By Christopher Leonard, AP Business Writer
Unemployed for nearly a year, David Becker was relieved to land a new job in information technology last summer.
The offer carried a price, though: It was a lower-rung job than the one Becker had lost. He had to uproot his family from Wisconsin to Nevada. And, like many formerly jobless people who find work these days, Becker is now paid far less than before — $25,000 less.
It's one of the bleak realities of the economic recovery: Even as more employers are starting to hire, the new jobs typically pay less than the ones that were lost.

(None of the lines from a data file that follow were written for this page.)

(** * ResGuard: [safe::unique_resource<T>] and its factory

    A shallow embedding of [ResGuard.hpp].  Guard objects live in a store
    indexed by their address, so that [this != &other] and calls such as
    [a.swap(a)] mean what they mean in the header.  Every call of a release
    action is appended to a trace; [std::terminate] ends the run.

    Exception specifications ([noexcept(...)]) and the [static_assert] on
    [T] are compile-time annotations and have no counterpart here. *)

From stdpp Require Import gmap list.
From Stdlib Require Import ZArith.

Module safe.

(** ** Data model *)

(** The address of a guard object ([this], [&other]). *)
Definition addr := positive.

(** The address of a function.  [deleter_type] is
    [void ( * )(T&) noexcept]; [None] is [nullptr]. *)
Definition fnaddr := positive.
Definition deleter_type := option fnaddr.

(** The three data members, in declaration order. *)
Record unique_resource (T : Type) := mk_unique_resource {
  value_ : T;
  valid_ : bool;
  deleter_ : deleter_type
}.
Arguments mk_unique_resource {T} _ _ _.
Arguments value_ {T} _.
Arguments valid_ {T} _.
Arguments deleter_ {T} _.

(** The state of the process: the guard objects within their lifetime and
    the calls of release actions made so far (callee, argument at entry). *)
Record world (T : Type) := mk_world {
  objs : gmap addr (unique_resource T);
  calls : list (fnaddr * T)
}.
Arguments mk_world {T} _ _.
Arguments objs {T} _.
Arguments calls {T} _.

(** What the language leaves undefined. *)
Inductive fault :=
| null_call        (* a call through a null function pointer *)
| outside_lifetime (* a member function of an object that does not exist *)
| storage_in_use.  (* a constructor on storage that holds a live object *)

Inductive outcome (T A : Type) :=
| Returns (a : A) (w : world T)
| Terminated (w : world T)      (* std::terminate() was called *)
| Undefined (f : fault).
Arguments Returns {T A} _ _.
Arguments Terminated {T A} _.
Arguments Undefined {T A} _.

(** The trace of release calls an outcome carries, if it has one. *)
Definition calls_of {T A} (o : outcome T A) : option (list (fnaddr * T)) :=
  match o with
  | Returns _ w => Some (calls w)
  | Terminated w => Some (calls w)
  | Undefined _ => None
  end.

Definition M (T A : Type) := world T -> outcome T A.

Definition ret {T A} (a : A) : M T A := fun w => Returns a w.

Definition bind {T A B} (m : M T A) (k : A -> M T B) : M T B :=
  fun w =>
    match m w with
    | Returns a w' => k a w'
    | Terminated w' => Terminated w'
    | Undefined f => Undefined f
    end.

Notation "x <- m ;; k" := (bind m (fun x => k))
  (at level 100, m at next level, right associativity).
Notation "m ;;; k" := (bind m (fun _ => k))
  (at level 100, right associativity).

Section Guard.

Context {T : Type}.

(** What moving out of a [T] leaves behind ([std::move] followed by [T]'s
    move constructor or move assignment); the identity for scalar [T]. *)
Variable moved_from : T -> T.

(** The code behind each function address: called with a [T&], it either
    returns, leaving a value in the referenced object, or does not return
    ([None]: it ended the process). *)
Variable fn_body : fnaddr -> T -> option T.

Abbreviation guard := (unique_resource T).
Abbreviation Mu := (M T).

(** ** Access to objects and members *)

Definition terminate {A} : Mu A := fun w => Terminated w.

Definition load (p : addr) : Mu guard :=
  fun w =>
    match objs w !! p with
    | Some g => Returns g w
    | None => Undefined outside_lifetime
    end.

Definition store (p : addr) (g : guard) : Mu unit :=
  fun w =>
    match objs w !! p with
    | Some _ => Returns tt (mk_world (<[p := g]> (objs w)) (calls w))
    | None => Undefined outside_lifetime
    end.

Definition set_value (p : addr) (v : T) : Mu unit :=
  g <- load p ;; store p (mk_unique_resource v (valid_ g) (deleter_ g)).

Definition set_valid (p : addr) (b : bool) : Mu unit :=
  g <- load p ;; store p (mk_unique_resource (value_ g) b (deleter_ g)).

Definition set_deleter (p : addr) (d : deleter_type) : Mu unit :=
  g <- load p ;; store p (mk_unique_resource (value_ g) (valid_ g) d).
(** * GigaWireVB, common/vb_log.c: the log-line encoder

    A shallow embedding of [vb_log.c].  Memory blocks are lists of
    characters with explicit terminators, pointers are [option]s of the
    block they point to ([None] is NULL), and every write is bounds
    checked: a write outside its block, or an access through NULL, ends
    the run in [Fault].  The process-wide threshold and the observable
    effects (allocation, standard error, syslog) are threaded through a
    [log_state]. *)

From Stdlib Require Import ZArith Ascii String Decimal.
From stdpp Require Import base numbers list.

Local Open Scope nat_scope.

(** ** Characters, blocks and C strings *)

Abbreviation CHAR := ascii.
Abbreviation bytes := (list ascii).

Definition NUL : CHAR := Ascii.zero.
Definition SPACE : CHAR := " "%char.

(** A string literal of the source, without its terminator. *)
Definition lit (s : string) : bytes := list_ascii_of_string s.

(** The C string stored at the start of a block: the characters before the
    first terminator.  This is what [%s], [strncpy] and [syslog] read. *)
Fixpoint c_str (m : bytes) : bytes :=
  match m with
  | [] => []
  | c :: m' => if Ascii.eqb c NUL then [] else c :: c_str m'
  end.

(** ** Runs that may fault *)

Inductive outcome (A : Type) : Type :=
| Done (a : A)
| Fault.
Arguments Done {A} a.
Arguments Fault {A}.

Definition obind {A B : Type} (c : outcome A) (k : A -> outcome B) : outcome B :=
  match c with
  | Done a => k a
  | Fault => Fault
  end.

Notation "'do!' x := c 'in' k" := (obind c (fun x => k))
  (at level 10, x name, c at level 100, k at level 200).

(** ** Bounds-checked memory writes *)

(** [buf[i] = c] *)
Definition store (buf : bytes) (i : nat) (c : CHAR) : outcome bytes :=
  if i <? length buf then Done (<[i:=c]> buf) else Fault.

(** Copy [src] over [buf[off .. off + length src)]. *)
Definition blit (buf : bytes) (off : nat) (src : bytes) : outcome bytes :=
  if off + length src <=? length buf
  then Done (take off buf ++ src ++ drop (off + length src) buf)
  else Fault.

(** ** The libc routines the encoder calls *)

(** [strncpy(dst, src, n)]: exactly [n] bytes are written, the characters
    of [src] up to its terminator or up to [n] of them, then terminators. *)
Definition strncpy_image (src : bytes) (n : nat) : bytes :=
  let s := take n (c_str src) in s ++ replicate (n - length s) NUL.

Definition strncpy (dst : bytes) (src : option bytes) (n : nat) : outcome bytes :=
  match src with
  | None => Fault
  | Some s => blit dst 0 (strncpy_image s n)
  end.

(** [snprintf(buf + off, size, ...)], [text] being what the format and its
    arguments expand to: at most [size - 1] characters and a terminator;
    nothing when [size] is 0. *)
Definition snprintf (buf : bytes) (off size : nat) (text : bytes) : outcome bytes :=
  match size with
  | 0 => Done buf
  | S k => blit buf off (take k text ++ [NUL])
  end.

(** The same through a pointer that may be NULL. *)
Definition snprintf_at (p : option bytes) (off size : nat) (text : bytes)
  : outcome (option bytes) :=
  match p with
  | None => Fault
  | Some buf => do! buf' := snprintf buf off size text in Done (Some buf')
  end.

(** *** Conversions of the format strings *)

Fixpoint uint_digits (d : Decimal.uint) : bytes :=
  match d with
  | Nil => []
  | D0 d => "0"%char :: uint_digits d
  | D1 d => "1"%char :: uint_digits d
  | D2 d => "2"%char :: uint_digits d
  | D3 d => "3"%char :: uint_digits d
  | D4 d => "4"%char :: uint_digits d
  | D5 d => "5"%char :: uint_digits d
  | D6 d => "6"%char :: uint_digits d
  | D7 d => "7"%char :: uint_digits d
  | D8 d => "8"%char :: uint_digits d
  | D9 d => "9"%char :: uint_digits d
  end.

(** [%u] of a non-negative value. *)
Definition utoa (n : Z) : bytes := uint_digits (N.to_uint (Z.to_N n)).

(** [%d] *)
Definition fmt_d (n : Z) : bytes :=
  if (n <? 0)%Z then "-"%char :: utoa (- n) else utoa n.

(** [%0<w>u] *)
Definition fmt_0u (w : nat) (n : Z) : bytes :=
  let d := utoa n in replicate (w - length d) "0"%char ++ d.

(** [%0<w>d]: the sign counts in the width and precedes the zeros. *)
Definition fmt_0d (w : nat) (n : Z) : bytes :=
  if (n <? 0)%Z
  then let d := utoa (- n) in "-"%char :: replicate (w - 1 - length d) "0"%char ++ d
  else fmt_0u w n.

(** [%<w>s]: right justified. *)
Definition fmt_s (w : nat) (arg : bytes) : bytes :=
  let s := c_str arg in replicate (w - length s) SPACE ++ s.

In the government's data, a job is a job. More jobs point to a growing economy. But to people who used to earn $60,000, a new $40,000 job means they'll spend less — and contribute less to the recovery.
"In most cases, it means a subdued expansion, for sure," said Marisa Di Natale, director at Moody's Economy.com.
Worse for those affected, people hired at lower wages in a tight job market tend to lag behind their peers for years, sometimes decades.
For example, workers laid off during the 1981-82 recession earned 20% less than people who remained in a job — even 20 years after they were rehired, a Columbia University study found. The study examined pay for white- and blue-collar workers, managers and hourly workers.
That means a few short months of unemployment could haunt workers such as 34-year-old Jessica Moore for years.
Moore had been employed since graduating from Penn State University more than 12 years ago. But in March, she was laid off from her job as managing editor for digital media at the nonprofit Sesame Workshop in New York, which produces "Sesame Street."
In April, Moore got an interview for a job opening as editor and publisher of the nonprofit Teen Voices magazine in Boston. The job paid 25% less than her previous position. And the company was a fraction of the size of Sesame Workshop.
Still, she leapt at the offer.
"I wanted the immediate security," she said.